DIRECTIONS FOR THIS TASK: The expected output is a verbatim reprint of the lines from the beginning of the data that follows through the line that contains "that the check".

Extracted data entries:
(** X18. Let both dimensions be positive and, for every row of the output,
    let the sample points of its first and of its last module be points
    that the check leaves as they are.  Then [sampleGridWithTransform] does
    not throw [NotFoundException], and a matrix it returns is well formed,
    [dimensionX] by [dimensionY], with its unused bits clear, and has as its
    bit [(x, y)] the bit of the image at the floor of the sample point of
    module [(x, y)]: the centre [(x + 0.5, y + 0.5)] as a single, transformed
    in doubles and stored as a single. *)
Theorem sampleGridWithTransform_samples image dimensionX dimensionY transform :
  1 <= dimensionX < 2 ^ 31 -> 1 <= dimensionY < 2 ^ 31 ->
  (forall y, 0 <= y < dimensionY ->
     accepted (BitMatrix.width image) (fst (samplePoint transform 0 y)) /\
     accepted (BitMatrix.height image) (snd (samplePoint transform 0 y)) /\
     accepted (BitMatrix.width image) (fst (samplePoint transform (dimensionX - 1) y)) /\
     accepted (BitMatrix.height image) (snd (samplePoint transform (dimensionX - 1) y))) ->
  sampleGridWithTransform image dimensionX dimensionY transform <> Throw NotFoundException /\
  forall m,
    sampleGridWithTransform image dimensionX dimensionY transform = Ok m ->
    BitMatrix.wellFormed m /\ BitMatrix.cleanPadding m /\
    BitMatrix.width m = dimensionX /\ BitMatrix.height m = dimensionY /\
    forall x y, 0 <= x < dimensionX -> 0 <= y < dimensionY ->
      BitMatrix.get m x y
      = BitMatrix.getAtFloor image (fst (samplePoint transform x y))
                             (snd (samplePoint transform x y)).
Proof.
  intros Hx Hy Hin.
  destruct (sampling_bits image dimensionX dimensionY transform Hx Hy)
    as (m & E & Hwf & Hw & Hh & Hget).
  { intros y Hy'. destruct (Hin y Hy') as (H1 & H2 & H3 & H4).
    split; apply inside_accepted; now split. }
  rewrite E. split; [discriminate |]. intros m' [= <-].
  pose proof (rowSize_bounds m Hwf) as [_ Hrw].
  split; [exact Hwf |].
  split; [| split; [exact Hw | split; [exact Hh |]]].
  - intros x y Hx' Hy'. rewrite Hget by lia.
    destruct (Z.ltb_spec x dimensionX); [lia | reflexivity].
  - intros x y Hx' Hy'. rewrite Hget by lia.
    destruct (Z.ltb_spec x dimensionX); [reflexivity | lia].
Qed.

End Sampling.

Section IdentitySampling.
Import Num Points DefaultGridSampler.

Lemma sampleGridWithTransform_samples_witness :
  sampleGridWithTransform darkImage4 4 4 identityTransform <> Throw NotFoundException.
Proof.
  refine (proj1 (sampleGridWithTransform_samples darkImage4 4 4 identityTransform _ _ _)).
  - lia.
  - lia.
  - intros y Hy.
    assert (y = 0 \/ y = 1 \/ y = 2 \/ y = 3) as [->|[->|[->| ->]]] by lia;
      vm_compute; repeat split; congruence.
Defined.

Lemma Qfloor_plus_half x : Qfloor (inject_Z x + (1 # 2)) = x.
Proof.
  unfold Qfloor, Qplus, inject_Z. cbn [Qnum Qden Pos.mul].
  Z.div_mod_to_equations. lia.
Qed.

RESULT BELOW:
(** X18. Let both dimensions be positive and, for every row of the output,
    let the sample points of its first and of its last module be points
    that the check leaves as they are.  Then [sampleGridWithTransform] does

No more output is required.